**Listed entries**

* * * * * * *

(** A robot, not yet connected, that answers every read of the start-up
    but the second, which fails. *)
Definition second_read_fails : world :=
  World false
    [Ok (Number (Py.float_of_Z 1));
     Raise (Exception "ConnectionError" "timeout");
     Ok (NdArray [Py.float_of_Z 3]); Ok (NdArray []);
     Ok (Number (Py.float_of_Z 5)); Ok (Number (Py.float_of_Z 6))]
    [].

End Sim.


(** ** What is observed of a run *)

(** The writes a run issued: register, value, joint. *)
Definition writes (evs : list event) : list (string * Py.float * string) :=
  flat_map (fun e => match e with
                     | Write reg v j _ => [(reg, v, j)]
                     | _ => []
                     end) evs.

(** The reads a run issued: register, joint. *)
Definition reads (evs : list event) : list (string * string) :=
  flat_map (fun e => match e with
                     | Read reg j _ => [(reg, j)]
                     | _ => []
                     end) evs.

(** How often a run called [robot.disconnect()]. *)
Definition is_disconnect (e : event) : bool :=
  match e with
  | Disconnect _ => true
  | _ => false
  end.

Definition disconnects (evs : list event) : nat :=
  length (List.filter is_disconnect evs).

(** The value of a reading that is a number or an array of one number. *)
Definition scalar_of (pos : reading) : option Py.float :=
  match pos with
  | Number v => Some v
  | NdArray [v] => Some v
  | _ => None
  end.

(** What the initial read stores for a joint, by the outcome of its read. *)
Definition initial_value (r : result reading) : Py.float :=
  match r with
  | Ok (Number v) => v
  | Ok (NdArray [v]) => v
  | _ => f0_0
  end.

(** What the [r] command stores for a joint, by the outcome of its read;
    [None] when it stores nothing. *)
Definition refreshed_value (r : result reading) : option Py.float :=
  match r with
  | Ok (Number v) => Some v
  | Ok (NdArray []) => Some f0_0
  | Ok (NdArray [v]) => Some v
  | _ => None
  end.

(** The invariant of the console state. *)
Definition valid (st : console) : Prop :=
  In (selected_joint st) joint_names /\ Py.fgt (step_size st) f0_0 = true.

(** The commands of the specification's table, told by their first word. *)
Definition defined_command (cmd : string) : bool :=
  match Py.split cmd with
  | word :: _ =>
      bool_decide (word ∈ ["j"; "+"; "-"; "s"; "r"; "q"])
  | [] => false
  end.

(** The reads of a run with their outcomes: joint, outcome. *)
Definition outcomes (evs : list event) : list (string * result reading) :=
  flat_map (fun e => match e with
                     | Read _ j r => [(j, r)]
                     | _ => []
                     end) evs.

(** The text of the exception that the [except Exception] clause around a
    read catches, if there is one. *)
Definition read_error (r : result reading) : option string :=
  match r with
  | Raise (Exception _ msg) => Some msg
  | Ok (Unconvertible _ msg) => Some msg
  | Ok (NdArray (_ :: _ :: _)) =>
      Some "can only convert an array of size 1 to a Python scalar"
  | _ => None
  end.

* * * * * * *

**Assigned task**
Find "their" in the preceding records. Copy each line that holds it.

**Answer to this problem**
(** The commands of the specification's table, told by their first word. *)
(** The reads of a run with their outcomes: joint, outcome. *)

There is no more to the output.